§ **Supplied records**:
*** Block opens ***

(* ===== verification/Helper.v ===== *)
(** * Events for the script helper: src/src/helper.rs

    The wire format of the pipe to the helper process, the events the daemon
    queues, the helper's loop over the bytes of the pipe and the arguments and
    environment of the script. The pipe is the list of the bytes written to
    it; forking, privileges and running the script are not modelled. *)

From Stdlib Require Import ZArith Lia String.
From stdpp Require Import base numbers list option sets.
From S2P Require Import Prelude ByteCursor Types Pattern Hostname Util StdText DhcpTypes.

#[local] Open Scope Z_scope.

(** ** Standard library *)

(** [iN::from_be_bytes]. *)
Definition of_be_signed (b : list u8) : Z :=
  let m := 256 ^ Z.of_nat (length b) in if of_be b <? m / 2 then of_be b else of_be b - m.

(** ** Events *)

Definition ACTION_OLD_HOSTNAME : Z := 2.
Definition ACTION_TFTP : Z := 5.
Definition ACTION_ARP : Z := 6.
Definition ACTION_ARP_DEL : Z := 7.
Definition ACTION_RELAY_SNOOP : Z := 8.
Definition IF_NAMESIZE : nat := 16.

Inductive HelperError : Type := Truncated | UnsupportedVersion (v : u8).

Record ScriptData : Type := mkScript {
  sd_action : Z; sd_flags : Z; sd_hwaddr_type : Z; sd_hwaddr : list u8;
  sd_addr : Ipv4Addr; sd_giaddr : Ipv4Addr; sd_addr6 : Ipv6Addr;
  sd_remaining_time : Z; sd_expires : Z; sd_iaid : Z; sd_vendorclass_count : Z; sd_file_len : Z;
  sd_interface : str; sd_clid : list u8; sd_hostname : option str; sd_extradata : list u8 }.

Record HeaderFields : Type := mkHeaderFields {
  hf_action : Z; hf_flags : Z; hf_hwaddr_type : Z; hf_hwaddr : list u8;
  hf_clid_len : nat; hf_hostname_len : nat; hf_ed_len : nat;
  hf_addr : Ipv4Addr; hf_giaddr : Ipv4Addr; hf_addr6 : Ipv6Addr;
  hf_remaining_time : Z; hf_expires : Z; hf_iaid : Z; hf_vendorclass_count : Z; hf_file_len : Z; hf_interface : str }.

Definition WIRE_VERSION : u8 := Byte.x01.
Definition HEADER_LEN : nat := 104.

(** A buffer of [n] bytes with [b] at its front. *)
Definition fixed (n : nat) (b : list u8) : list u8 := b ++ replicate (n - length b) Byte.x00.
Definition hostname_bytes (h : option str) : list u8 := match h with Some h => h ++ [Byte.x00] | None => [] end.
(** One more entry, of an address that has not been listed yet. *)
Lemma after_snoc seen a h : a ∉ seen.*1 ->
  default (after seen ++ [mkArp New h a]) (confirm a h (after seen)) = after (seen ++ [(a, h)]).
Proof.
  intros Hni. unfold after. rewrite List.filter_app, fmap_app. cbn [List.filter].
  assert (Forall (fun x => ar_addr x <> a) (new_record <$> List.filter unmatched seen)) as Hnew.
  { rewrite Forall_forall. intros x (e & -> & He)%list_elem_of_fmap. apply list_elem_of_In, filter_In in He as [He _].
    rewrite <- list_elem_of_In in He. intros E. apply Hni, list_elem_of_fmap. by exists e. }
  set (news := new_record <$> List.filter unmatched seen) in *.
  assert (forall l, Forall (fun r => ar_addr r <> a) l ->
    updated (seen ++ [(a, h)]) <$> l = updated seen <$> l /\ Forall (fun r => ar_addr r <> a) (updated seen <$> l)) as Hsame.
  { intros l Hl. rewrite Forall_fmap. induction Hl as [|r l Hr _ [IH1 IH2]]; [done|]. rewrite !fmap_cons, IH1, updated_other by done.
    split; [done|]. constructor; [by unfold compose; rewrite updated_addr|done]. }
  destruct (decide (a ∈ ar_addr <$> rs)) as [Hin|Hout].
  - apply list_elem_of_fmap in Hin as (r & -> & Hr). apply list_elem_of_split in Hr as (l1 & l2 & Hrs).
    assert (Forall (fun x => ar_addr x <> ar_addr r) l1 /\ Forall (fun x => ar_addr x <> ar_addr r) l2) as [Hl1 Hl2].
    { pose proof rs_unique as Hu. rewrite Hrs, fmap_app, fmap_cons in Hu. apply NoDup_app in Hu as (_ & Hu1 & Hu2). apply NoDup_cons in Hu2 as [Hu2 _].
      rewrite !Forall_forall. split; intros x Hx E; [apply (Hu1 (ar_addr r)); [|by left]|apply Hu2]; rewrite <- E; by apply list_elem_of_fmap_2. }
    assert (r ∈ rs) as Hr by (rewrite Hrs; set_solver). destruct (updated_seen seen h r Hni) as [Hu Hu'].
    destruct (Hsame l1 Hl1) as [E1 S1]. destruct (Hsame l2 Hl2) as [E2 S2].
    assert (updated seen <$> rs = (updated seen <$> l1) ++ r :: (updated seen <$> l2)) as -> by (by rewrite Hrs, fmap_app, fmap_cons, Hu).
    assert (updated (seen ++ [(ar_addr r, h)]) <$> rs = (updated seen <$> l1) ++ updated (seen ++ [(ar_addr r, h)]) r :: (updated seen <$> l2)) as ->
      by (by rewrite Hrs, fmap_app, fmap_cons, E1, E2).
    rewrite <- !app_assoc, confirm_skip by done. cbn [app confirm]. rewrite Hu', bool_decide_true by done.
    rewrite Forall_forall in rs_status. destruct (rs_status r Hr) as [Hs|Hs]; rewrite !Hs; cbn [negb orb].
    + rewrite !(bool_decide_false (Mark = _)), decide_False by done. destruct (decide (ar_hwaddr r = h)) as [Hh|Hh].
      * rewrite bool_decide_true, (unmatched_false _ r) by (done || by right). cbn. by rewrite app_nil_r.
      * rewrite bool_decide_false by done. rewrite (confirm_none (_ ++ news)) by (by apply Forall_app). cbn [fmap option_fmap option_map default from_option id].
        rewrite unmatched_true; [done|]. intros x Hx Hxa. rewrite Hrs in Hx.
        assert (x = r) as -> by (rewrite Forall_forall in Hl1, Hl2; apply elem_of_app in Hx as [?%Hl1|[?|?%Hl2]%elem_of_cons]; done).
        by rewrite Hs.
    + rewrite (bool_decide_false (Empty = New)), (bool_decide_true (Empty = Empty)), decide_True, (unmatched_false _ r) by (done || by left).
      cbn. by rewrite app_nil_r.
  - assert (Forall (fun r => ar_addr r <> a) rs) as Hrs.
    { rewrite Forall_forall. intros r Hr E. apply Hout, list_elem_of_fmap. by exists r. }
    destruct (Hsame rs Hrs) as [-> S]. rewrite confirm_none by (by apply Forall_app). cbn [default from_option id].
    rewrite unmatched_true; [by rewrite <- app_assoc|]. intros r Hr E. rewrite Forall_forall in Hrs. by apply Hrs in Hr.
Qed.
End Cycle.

*** Block closes ***

§ **Exercise directions**: Set down only the lines above that fall between the line holding "assert (Forall (fun x => ar_addr x <> a)" and the line holding "h)) as [Hh|Hh].", inclusive, keeping each exact.

§ **Output of the task**:
  assert (Forall (fun x => ar_addr x <> a) (new_record <$> List.filter unmatched seen)) as Hnew.
  { rewrite Forall_forall. intros x (e & -> & He)%list_elem_of_fmap. apply list_elem_of_In, filter_In in He as [He _].
    rewrite <- list_elem_of_In in He. intros E. apply Hni, list_elem_of_fmap. by exists e. }
  set (news := new_record <$> List.filter unmatched seen) in *.
  assert (forall l, Forall (fun r => ar_addr r <> a) l ->
    updated (seen ++ [(a, h)]) <$> l = updated seen <$> l /\ Forall (fun r => ar_addr r <> a) (updated seen <$> l)) as Hsame.
  { intros l Hl. rewrite Forall_fmap. induction Hl as [|r l Hr _ [IH1 IH2]]; [done|]. rewrite !fmap_cons, IH1, updated_other by done.
    split; [done|]. constructor; [by unfold compose; rewrite updated_addr|done]. }
  destruct (decide (a ∈ ar_addr <$> rs)) as [Hin|Hout].
  - apply list_elem_of_fmap in Hin as (r & -> & Hr). apply list_elem_of_split in Hr as (l1 & l2 & Hrs).
    assert (Forall (fun x => ar_addr x <> ar_addr r) l1 /\ Forall (fun x => ar_addr x <> ar_addr r) l2) as [Hl1 Hl2].
    { pose proof rs_unique as Hu. rewrite Hrs, fmap_app, fmap_cons in Hu. apply NoDup_app in Hu as (_ & Hu1 & Hu2). apply NoDup_cons in Hu2 as [Hu2 _].
      rewrite !Forall_forall. split; intros x Hx E; [apply (Hu1 (ar_addr r)); [|by left]|apply Hu2]; rewrite <- E; by apply list_elem_of_fmap_2. }
    assert (r ∈ rs) as Hr by (rewrite Hrs; set_solver). destruct (updated_seen seen h r Hni) as [Hu Hu'].
    destruct (Hsame l1 Hl1) as [E1 S1]. destruct (Hsame l2 Hl2) as [E2 S2].
    assert (updated seen <$> rs = (updated seen <$> l1) ++ r :: (updated seen <$> l2)) as -> by (by rewrite Hrs, fmap_app, fmap_cons, Hu).
    assert (updated (seen ++ [(ar_addr r, h)]) <$> rs = (updated seen <$> l1) ++ updated (seen ++ [(ar_addr r, h)]) r :: (updated seen <$> l2)) as ->
      by (by rewrite Hrs, fmap_app, fmap_cons, E1, E2).
    rewrite <- !app_assoc, confirm_skip by done. cbn [app confirm]. rewrite Hu', bool_decide_true by done.
    rewrite Forall_forall in rs_status. destruct (rs_status r Hr) as [Hs|Hs]; rewrite !Hs; cbn [negb orb].
    + rewrite !(bool_decide_false (Mark = _)), decide_False by done. destruct (decide (ar_hwaddr r = h)) as [Hh|Hh].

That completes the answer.